Whether they realize it or not, a large number of consumers are actively using RFID technology, and enjoying its benefits. In the United States, millions of people use the technology to deactivate their car alarms and unlock the doors, while 6 million use Exxon Mobil's Speedpass to pay for gas to run those cars. Tens of millions of drivers in the United States, and millions more worldwide, use battery-powered RFID transponders to pay for bridge and highway tolls automatically, and many use contactless smart cards to gain access to their offices, parking lots or even computer networks. But a number of other consumer applications are cropping up—from using RFID tags to track personal assets to using RFID-enabled cell phones as wireless wallets—sparking, at last, the move from small-scale pilot projects into the mainstream.

RFID has often been touted as a bar code on steroids, which is an apt description of how the technology can improve the tracking of goods in the supply chain. Improved product-tracking could result in efficiencies that lead to cost savings for consumers, but people are also finding that RFID offers many more direct benefits than simply the potential to lower product prices.


A consumer uses an NFC-enabled phone to download a movie trailer frmo a promotional poster.

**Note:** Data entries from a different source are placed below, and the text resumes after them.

(** *** <stdio.h> and <err.h>

    C library routines, not part of the repository.  [printf] returns the
    number of characters written, or a negative value when the write
    fails, in which case nothing reaches the manifest. *)

Definition printf (fmt : string) (args : list Fmt.arg) (w : world)
  : Z * world :=
  let s := Fmt.format fmt args in
  let k := printf_calls w in
  if stdout_fails k then
    (-1, mkWorld (stdout w) (S k) (stderr w) (error w))
  else
    (Z.of_nat (String.length s),
     mkWorld (stdout w ++ [s])%list (S k) (stderr w) (error w)).

Definition fprintf_stderr (fmt : string) (args : list Fmt.arg) (w : world)
  : world :=
  put_stderr (Fprintf (Fmt.format fmt args)) w.

Definition vwarnx (fmt : string) (args : list Fmt.arg) (w : world) : world :=
  put_stderr (Warnx (Fmt.format fmt args)) w.

Definition warn (fmt : string) (args : list Fmt.arg) (w : world) : world :=
  put_stderr (Warn (Fmt.format fmt args)) w.

(** *** <ftw.h>: nftw *)

(** Modelled from the spec: nftw(3C) belongs to the C library.  It fails
    with -1 when the root path names nothing or cannot be stat'ed;
    otherwise it decodes the flags, records the root's device and walks
    the tree from level 0. *)
Definition nftw (path : string) (fn : visitor) (descriptors : Z) (flags : Z)
  (w : world) : Z * world :=
  let phys := has_flag flags FTW_PHYS in
  let mount := has_flag flags FTW_MOUNT in
  match fs path with
  | None => (-1, w)
  | Some n =>
      match root_dev phys n with
      | None => (-1, w)
      | Some dev => walk fn descriptors phys mount dev 0 path n w
      end
  end.

(** *** makofind.c *)

Definition MAX_DESCRIPTORS : Z := 10.

Definition nftw_warn (fmt : string) (args : list Fmt.arg) (w : world)
  : world :=
  set_error 1 (vwarnx fmt args w).

(** The manifest format of [nftw_cb] and the physical size it prints. *)
Definition manifest_fmt : string :=
  "%s" ++ Str.TAB ++ "%ld" ++ Str.TAB ++ "%ld.%09ld0" ++ Str.TAB ++ "%ld"
       ++ Str.NL.

Definition logical (st : stat) : Z :=
  Z.quot (st_blocks st) 2 + Z.rem (st_blocks st) 2.

(** The arguments of the [printf] call, in order. *)
Definition manifest_args (path : string) (st : stat) : list Fmt.arg :=
  [Fmt.AStr path; Fmt.AInt (st_size st);
   Fmt.AInt (tv_sec (st_mtim st)); Fmt.AInt (tv_nsec (st_mtim st));
   Fmt.AInt (logical st)].

(** The [struct FTW *] argument is not used by the function and is left
    out. *)
Definition nftw_cb (path : string) (st : stat) (objtype : Z) (w : world)
  : Z * world :=
  if objtype =? FTW_F then
    let (n, w1) := printf manifest_fmt (manifest_args path st) w in
    if n <? 0 then
      (1, nftw_warn "Failed to print information for: %s" [Fmt.AStr path] w1)
    else (0, w1)
  else if (objtype =? FTW_D) || (objtype =? FTW_SL) then (0, w)
  else if objtype =? FTW_DNR then
    (0, nftw_warn "Unable to read directory: %s" [Fmt.AStr path] w)
  else if objtype =? FTW_NS then
    (0, nftw_warn "stat failed at %s" [Fmt.AStr path] w)
  else
    (1, nftw_warn "%s: unknown type (%d)" [Fmt.AStr path; Fmt.AInt objtype] w).

(** The [for] loop of [main] over [argv[1..argc-1]]. *)
Fixpoint main_loop (flags : Z) (roots : list string) (w : world) : world :=
  match roots with
  | [] => w
  | root :: rest =>
      let (ret, w1) := nftw root nftw_cb MAX_DESCRIPTORS flags w in
      let w2 :=
        if ret =? -1 then
          set_error 1
            (warn "An error occured traversing %s" [Fmt.AStr root] w1)
        else w1 in
      if ret =? 1 then w2 else main_loop flags rest w2
  end.

(** [main] returns the exit status and the final state; [argv] is the
    whole argument vector, program name first ([argv[0]] is a null
    pointer when the vector is empty). *)
Definition main (argv : list string) (w : world) : Z * world :=
  if Z.of_nat (List.length argv) <? 2 then
    (1, fprintf_stderr ("usage: %s dir1 dir2 ... dirN" ++ Str.NL)
          [Fmt.AStr (nth 0 argv "(null)")] w)
  else
    let flags := Z.lor FTW_PHYS FTW_MOUNT in
    let w' := main_loop flags (tl argv) w in
    (error w', w').

End Program.

(** ** The manifest layout, in the specification's words

    One line per regular file: path, logical size in bytes, modification
    time as seconds, a dot, the nanoseconds as exactly nine digits and one
    more zero, and the physical size in kilobytes; tab-separated and
    newline-terminated. *)

Module Manifest.

(** The [k] low decimal digits of [n], most significant first. *)
Fixpoint fixed_digits (k : nat) (n : Z) : string :=
  match k with
  | O => ""
  | S k' => fixed_digits k' (n / 10) ++ String (Fmt.digit_char (n mod 10)) ""
  end.

Definition decimal (n : Z) : string :=
  (if n <? 0 then "-" else "") ++ Fmt.dec_abs (Z.abs n).

Definition timestamp (ts : timespec) : string :=
  decimal (tv_sec ts) ++ "." ++ fixed_digits 9 (tv_nsec ts) ++ "0".

(** Half the number of 512-byte blocks, rounded up. *)
Definition physical_kb (blocks : Z) : Z :=
  if Z.even blocks then blocks / 2 else blocks / 2 + 1.

Definition line (path : string) (size : Z) (mtime : timespec) (kb : Z)
  : string :=
  path ++ Str.TAB ++ decimal size ++ Str.TAB ++ timestamp mtime ++ Str.TAB
       ++ decimal kb ++ Str.NL.

Definition record_of (path : string) (st : stat) : string :=
  line path (st_size st) (st_mtim st) (physical_kb (st_blocks st)).

End Manifest.

(** ** Physical reachability

    [reach dev path n q st]: the file [q] with stat [st] lies under the
    node [n] named [path], on a chain of readable directories that are all
    on device [dev], as is the file itself.  No chain passes through a
    symbolic link.  A file is a regular file, or an object the walker
    classifies as a file. *)
Inductive reach {hdr : ftw_h} (dev : Z)
  : string -> fsnode -> string -> stat -> Prop :=
| reach_file (path : string) (st : stat) :
    st_dev st = dev -> reach dev path (Reg st) path st
| reach_as_file (path : string) (st : stat) :
    st_dev st = dev -> reach dev path (Odd st FTW_F) path st
| reach_entry (path : string) (st : stat) (ents : list (string * fsnode))
    (name : string) (c : fsnode) (q : string) (s : stat) :
    st_dev st = dev -> In (name, c) ents ->
    reach dev (path ++ "/" ++ name) c q s ->
    reach dev path (Dir st true ents) q s.

(** ** A clean run

    Every root's walk returns 0 (no abort and no failure of the walk) and
    writes no diagnostic (no per-entry error). *)
Fixpoint roots_clean {hdr : ftw_h} (fs : string -> option fsnode)
  (stdout_fails : nat -> bool) (flags : Z) (roots : list string) (w : world)
  : Prop :=
  match roots with
  | [] => True
  | root :: rest =>
      let r := nftw fs root (nftw_cb stdout_fails) MAX_DESCRIPTORS flags w in
      fst r = 0 /\ stderr (snd r) = stderr w
      /\ roots_clean fs stdout_fails flags rest (snd r)
  end.

(** ** Diagnostics and the flag

    [reported w r w']: going from [w] to [w'] with return value [r], either
    nothing was written to standard error, the flag is untouched and [r] is
    not the visitor's abort value, or something was written and the flag
    is 1. *)
Definition reported (w : world) (r : Z) (w' : world) : Prop :=
  (r = 0 \/ r = 1 \/ r = -1) /\
  exists ds : list diag,
    stderr w' = (stderr w ++ ds)%list /\
    ((ds = [] /\ error w' = error w /\ r <> 1) \/
     (ds <> [] /\ error w' = 1)).

(** ** Concrete inputs *)

Module Sample.

(** One assignment of the <ftw.h> constants. *)
#[local] Instance hdr : ftw_h.
Proof.
  refine {| FTW_F := 0; FTW_D := 1; FTW_DNR := 2; FTW_NS := 3; FTW_SL := 4;
            FTW_SLN := 7; FTW_PHYS := 1; FTW_MOUNT := 2 |}.
  - repeat constructor; simpl; intuition discriminate.
  - discriminate.
  - discriminate.
Defined.

Definition mtime : timespec :=
  {| tv_sec := 1700000000; tv_nsec := 123456789 |}.

(** A file of 1 MiB occupying 2049 blocks, on device 1. *)
Definition st_obj : stat :=
  {| st_dev := 1; st_size := 1048576; st_mtim := mtime; st_blocks := 2049 |}.

(** The same file on device 2. *)
Definition st_far : stat :=
  {| st_dev := 2; st_size := 1048576; st_mtim := mtime; st_blocks := 2049 |}.

Definition st_dir : stat :=
  {| st_dev := 1; st_size := 4; st_mtim := mtime; st_blocks := 1 |}.

Definition st_mnt : stat :=
  {| st_dev := 2; st_size := 4; st_mtim := mtime; st_blocks := 1 |}.

(** [/r1] holds an object of unknown type before a regular file; [/r2]
    holds a regular file; [/a] holds a file, a symbolic link to a
    directory with a file, a mount point with a file, an unreadable
    directory and an entry that cannot be stat'ed; [/two] holds two regular
    files.  No other path exists. *)
Definition fs (path : string) : option fsnode :=
  if (path =? "/r1")%string then
    Some (Dir st_dir true [("x", Odd st_obj 99); ("y", Reg st_obj)])
  else if (path =? "/r2")%string then
    Some (Dir st_dir true [("f", Reg st_obj)])
  else if (path =? "/a")%string then
    Some (Dir st_dir true
            [("f", Reg st_obj);
             ("l", Lnk st_dir (Some (Dir st_dir true [("t", Reg st_obj)])));
             ("b", Dir st_mnt true [("f", Reg st_far)]);
             ("u", Dir st_dir false [("h", Reg st_obj)]);
             ("n", NoStat)])
  else if (path =? "/two")%string then
    Some (Dir st_dir true [("f", Reg st_obj); ("g", Reg st_obj)])
  else None.

Definition never_fails (k : nat) : bool := false.
Definition always_fails (k : nat) : bool := true.
Definition fails_first (k : nat) : bool := (k =? 0)%nat.

End Sample.

(** ** The files of a tree

    The files a physical, mount-confined walk from a node on device [dev]
    comes to, with their paths, in the order of the walk: the node itself
    when it is a file, and the files under a readable directory, entry by
    entry.  Nothing lies under a symbolic link, an unreadable directory or
    an entry on another device. *)
Fixpoint files_of {hdr : ftw_h} (dev : Z) (path : string) (n : fsnode)
  {struct n} : list (string * stat) :=
  match n with
  | Reg st => if st_dev st =? dev then [(path, st)] else []
  | Odd st code =>
      if (st_dev st =? dev) && (code =? FTW_F) then [(path, st)] else []
  | Lnk _ _ => []
  | NoStat => []
  | Dir st readable ents =>
      if (st_dev st =? dev) && readable then
        (fix files_list (es : list (string * fsnode))
           : list (string * stat) :=
           match es with
           | [] => []
           | (name, c) :: es' =>
               (files_of dev (path ++ "/" ++ name) c ++ files_list es')%list
           end) ents
      else []
  end.

Fixpoint files_of_list {hdr : ftw_h} (dev : Z) (path : string)
  (es : list (string * fsnode)) : list (string * stat) :=
  match es with
  | [] => []
  | (name, c) :: es' =>
      (files_of dev (path ++ "/" ++ name) c ++ files_of_list dev path es')%list
  end.

(** The records of the files of one root, in the order of the walk. *)
Definition manifest_of_root {hdr : ftw_h} (fs : string -> option fsnode)
  (root : string) : list string :=
  match fs root with
  | None => []
  | Some n =>
      match root_dev true n with
      | None => []
      | Some dev =>
          map (fun f => Fmt.format manifest_fmt (manifest_args (fst f) (snd f)))
              (files_of dev root n)
      end
  end.

(** ** Field separators

    [Sep.free s]: the string holds neither a tab nor a newline. *)

Module Sep.

Definition is_sep (c : ascii) : bool :=
  Ascii.eqb c "009" || Ascii.eqb c "010".

Fixpoint free (s : string) : bool :=
  match s with
  | EmptyString => true
  | String c rest => negb (is_sep c) && free rest
  end.

End Sep.

(** ** Reading a decimal field

    [Field.value s]: the number a field of decimal digits, with an
    optional leading minus sign, stands for. *)

Module Field.

Definition digit_of (c : ascii) : Z := Z.of_nat (nat_of_ascii c) - 48.

Fixpoint digits_value (s : string) (acc : Z) : Z :=
  match s with
  | EmptyString => acc
  | String c rest => digits_value rest (10 * acc + digit_of c)
  end.

Definition value (s : string) : Z :=
  match s with
  | EmptyString => 0
  | String c rest =>
      if Ascii.eqb c "-" then - digits_value rest 0 else digits_value s 0
  end.
(** * Module composition and request routing of the Intelligence Design Studio

    A shallow embedding of the logic in
    [src/components/IntelligenceDesignStudio.tsx]: the selection handlers of
    the studio ([toggleIntent] and its siblings), the composition resolver
    ([activeEngines], [enginesByPhase]) and the chat handler of the co-pilot
    panel ([handleSendMessage]).

    Part I holds the definitions, Part II the lemmas and theorems about the
    resolver, the selection and the router, Part III further properties of
    the handlers. *)

From Stdlib Require Import Ascii Permutation.
From stdpp Require Import base option list strings gmap.

(* ===================================================================== *)
(** * Part I: definitions *)
(* ===================================================================== *)

(** ** JavaScript string primitives used by the component

    A string is a sequence of code units; [ascii] covers the code units
    below 256, on which [toLowerCase] and the white space class of [trim]
    are the ones of ECMAScript. *)
Module JsString.

(** White space and line terminators of ECMAScript below 256:
    TAB, LF, VT, FF, CR, SP and NBSP. *)
Definition isWhiteSpace (c : ascii) : bool :=
  let n := nat_of_ascii c in
  ((9 <=? n) && (n <=? 13)) || (n =? 32) || (n =? 160).

(** Lower-case mapping of one code unit: A-Z, and the capitals of the
    Latin-1 block (U+00C0 to U+00DE, the sign U+00D7 apart). *)
Definition lowerChar (c : ascii) : ascii :=
  let n := nat_of_ascii c in
  if ((65 <=? n) && (n <=? 90))
     || ((192 <=? n) && (n <=? 222) && negb (n =? 215))
  then ascii_of_nat (n + 32)
  else c.

Fixpoint toLowerCase (s : string) : string :=
  match s with
  | EmptyString => EmptyString
  | String c s' => String (lowerChar c) (toLowerCase s')
  end.

(** [startsWith s p]: [p] is a prefix of [s]. *)
Fixpoint startsWith (s p : string) {struct p} : bool :=
  match p, s with
  | EmptyString, _ => true
  | String _ _, EmptyString => false
  | String b p', String a s' => bool_decide (a = b) && startsWith s' p'
  end.

(** [s.includes(p)]: [p] occurs in [s] at some position. *)
Fixpoint includes (s p : string) : bool :=
  startsWith s p
  || match s with
     | EmptyString => false
     | String _ s' => includes s' p
     end.

Fixpoint trimStart (s : string) : string :=
  match s with
  | EmptyString => EmptyString
  | String c s' => if isWhiteSpace c then trimStart s' else s
  end.

Fixpoint trimEnd (s : string) : string :=
  match s with
  | EmptyString => EmptyString
  | String c s' =>
      match trimEnd s' with
      | EmptyString => if isWhiteSpace c then EmptyString else String c EmptyString
      | r => String c r
      end
  end.

Definition trim (s : string) : string := trimEnd (trimStart s).

(** Truthiness of a string value: every string but the empty one. *)
Definition truthy (s : string) : bool :=
  match s with EmptyString => false | String _ _ => true end.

Payments, Transportation and Identification
The year 2005 was a big one for RFID-enabled payments. After extensive pilot trials, American Express, MasterCard and Visa all launched RFID-enabled "contactless" cards into the marketplace. Currently, U.S. banks have issued approximately 5 million MasterCard PayPass cards and keychain fobs, as well as an unpublished number of RFID-enabled Visa cards. American Express, meanwhile, is embedding RFID tags into its entire line of Blue cards issued in all 50 states. What's more, a growing list of merchants, including McDonalds, 7-Eleven and CVS, accept payments with the cards through specialized point-of-sale terminals. Cards from all three companies use the same ISO 14443 air-interface protocol and can be read by the common terminals.